There is no formula for delivering the right thing. Frameworks like Scrum are just guides. Following Scrums’ suggestions to the letter can encourage a regimented environment and make the Scrum Master into a scrum policeman.
Structure matters but what matters more is that the team self-organizes to resolve the key business problems. The Agile manifesto makes no prescriptions about how teams should self-organize.
Maximizing Teamwork to be a High-Performance Team
If there is not an atmosphere of trust and challenging one another then delivery can become regimented and degenerate into Fake Agile. Then the team’s focus becomes more on deadlines rather than feedback. This risks delivering the wrong thing. Teams can become feature factories just because each specialism fails to beyond their comfort zone.
The team is not an island and the source of its problems may not be internal. The practices of a team cannot be entirely separated from the organization. Silos exist not only within a team but also across teams. We respect these challenges and have written elsewhere about how to tackle them.
Some Agile literature puts value on aiming for a T-shaped skills profile. We are told that being a specialist should be balanced with soft skills and some skills from related disciplines.
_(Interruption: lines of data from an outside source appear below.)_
(* ===== verification/Pci.v ===== *)
(** * PCI (src/kernel/drivers/pci/pci.c, pci.h)

    The configuration space of the functions on the PCI buses, reached through
    the memory windows the firmware's MCFG table names or through two ports; the
    scan of the buses; the sizes of the base address registers; the mapping of
    device memory; interrupts.

    [PciHw] are the accesses to ports and to device memory, of a width in bytes.
    Reading does not change the device.  The list of the devices is the linked
    list of the code; a function on a device returns it changed.

    The scan calls itself for the bus behind a bridge, without a bound: [fuel]
    bounds the depth.  Storing behind the six base address registers has no
    result. *)

From S2P Require Import Prelude Bytes StateMonad PhysMem Pmm Vmm Acpi Interrupts.
#[local] Open Scope Z_scope.

Class PciHw (X : Type) := {
  port_read : Z -> Z -> X -> Z;
  port_write : Z -> Z -> Z -> X -> X;
  mem_read : Z -> Z -> X -> Z;
  mem_write : Z -> Z -> Z -> X -> X
}.
#[export] Instance pci_mmio {X} `{!PciHw X} : Mmio X := {
  mmio_read32 a x := mem_read 4 a x;
  mmio_write32 a v x := mem_write 4 a v x
}.

(** ** Constants *)
Definition PCI_REG_VENDOR_ID : Z := 0x00.
Definition PCI_REG_COMMAND : Z := 0x04.
Definition PCI_REG_STATUS : Z := 0x06.
Definition PCI_REG_REVISION_ID : Z := 0x08.
Definition PCI_REG_CACHE_LINE : Z := 0x0C.
Definition PCI_REG_BAR0 : Z := 0x10.
Definition PCI_REG_SUBSYS_VENDOR : Z := 0x2C.
Definition PCI_REG_CAPABILITIES : Z := 0x34.
Definition PCI_REG_INTERRUPT_LINE : Z := 0x3C.
Definition PCI_REG_INTERRUPT_PIN : Z := 0x3D.
Definition PCI_CMD_MEM_SPACE : Z := Z.shiftl 1 1.
Definition PCI_CMD_BUS_MASTER : Z := Z.shiftl 1 2.
Definition PCI_CMD_INT_DISABLE : Z := Z.shiftl 1 10.
Definition PCI_CAP_MSI : Z := 0x05.
Definition PCI_CAP_MSIX : Z := 0x11.
Definition PCI_MSI_CTRL_ENABLE : Z := Z.shiftl 1 0.
Definition PCI_MSI_CTRL_64BIT : Z := Z.shiftl 1 7.
Definition PCI_MSIX_CTRL_ENABLE : Z := Z.shiftl 1 15.
Definition PCI_MSIX_CTRL_MASK_ALL : Z := Z.shiftl 1 14.
Definition PCI_MSIX_CTRL_TABLE_SZ : Z := 0x07FF.
Definition PCI_BAR_TYPE_IO : Z := 0x01.
Definition PCI_BAR_TYPE_MEM_MASK : Z := 0x06.
Definition PCI_BAR_TYPE_MEM64 : Z := 0x04.
Definition PCI_BAR_PREFETCHABLE : Z := 0x08.
Definition PCI_MAX_BARS : Z := 6.
Definition PCI_MSIX_MAX_VECTORS : Z := 2048.
Definition PCI_CONFIG_ADDRESS : Z := 0xCF8.
Definition PCI_CONFIG_DATA : Z := 0xCFC.
Definition MAX_MCFG_ENTRIES : Z := 16.
Definition sizeof_mcfg_table : Z := 44.
Definition sizeof_mcfg_entry : Z := 16.
Definition MCFG : list Z := [0x4D; 0x43; 0x46; 0x47].
Definition PAGE_WRITETHROUGH : Z := 2 ^ 3.
Definition PCI_MMIO_VIRT_BASE : Z := 0xFFFFFF7F00000000.
Definition PCI_MMIO_VIRT_SIZE : Z := 0x100000000.

(** ** Data *)

Inductive pci_irq_mode_t := PCI_IRQ_NONE | PCI_IRQ_INTX | PCI_IRQ_MSI | PCI_IRQ_MSIX.

Record pci_bar_t := mkBar {
  phys_base : Z; bar_virt_base : Z; size : Z; is_io : bool; is_64bit : bool; prefetchable : bool
}.
Definition no_bar : pci_bar_t := mkBar 0 0 0 false false false.

Record pci_device_t := mkPci {
  segment : Z; bus : Z; slot : Z; function : Z;
  vendor_id : Z; device_id : Z; class_code : Z; subclass : Z; prog_if : Z; revision : Z; header_type : Z;
  subsys_vendor_id : Z; subsys_id : Z;
  bars : list pci_bar_t;
  irq_mode : pci_irq_mode_t; irq_vector : Z; msi_cap_off : Z; msix_cap_off : Z;
  msix_table : Z; msix_table_size : Z
}.

(** An entry of [g_ecam_entries]; the list is the first [g_ecam_count]. *)
Record ecam := mkEcam { base : Z; seg : Z; start_bus : Z; end_bus : Z }.

(** The static variables, the physical memory and the interrupts; [kmallocs]
    counts the allocations. *)
Record pci_state (Hd X : Type) := mkPciState {
  g_ecam_entries : list ecam;
  g_device_list : list pci_device_t;
  g_pci_initialised : bool;
  g_mmio_virt_bump : Z;
  kmallocs : nat;
  mach : machine;
  ints : interrupts Hd X
}.
Arguments mkPciState {Hd X}. Arguments g_ecam_entries {Hd X}. Arguments g_device_list {Hd X}.
Arguments g_pci_initialised {Hd X}. Arguments g_mmio_virt_bump {Hd X}. Arguments kmallocs {Hd X}.
Arguments mach {Hd X}. Arguments ints {Hd X}.

Definition testb (v m : Z) : bool := negb (Z.land v m =? 0).

Section pci.
Context {Hd X : Type} `{!PciHw X} `{BootInfo} (kernel_space : address_space) (lapic_id : Z) (kmalloc_ok : nat -> bool).
#[local] Abbreviation S := (pci_state Hd X).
T-shaped people? Or a T-shaped way of working and collaborating?
Aiming for flexibility is important. But we find it problematic to frame this goal of flexibility solely in terms of the skills profiles of individuals. It is more about how individuals interact and what they feel safe doing.
The teamwork aspect of Agile really can be improved. When Google released their study showing the importance of psychological safety, they also released details of how they measured teams by surveys and a guide for fostering psychological safety.
To practice better teamwork, we need to emphasize the right things. It is important that those with the most influential approach problems with humility, encourage debate, and encourage collective decision-making.
There is a role for team building and creating safe environments where people get to know each other. Stepping away from the pressures of delivery can help reflection and seeing a bigger picture. Some teams may find value in Agile training or playing games based around Agile.
There are exercises based specifically around The Five Dysfunctions of a Team but not many Five Dysfunctions exercises with an Agile focus. To help fill that gap we’ve created an exercise where a team can walk through contentious software development scenarios and play out healthy conflict.
We are not suggesting that teamwork is easy.
“Like so many other aspects of life, teamwork comes down to mastering a set of behaviors that are at once theoretically uncomplicated, but extremely difficult to put into practice day after day.”
Patrick Lencioni , The Five Dysfunctions of a Team
Nonetheless, there are identifiable patterns to good teamwork. There are teamwork goals to aim for. Attaining our teamwork goals could also be the key to meeting our business objectives.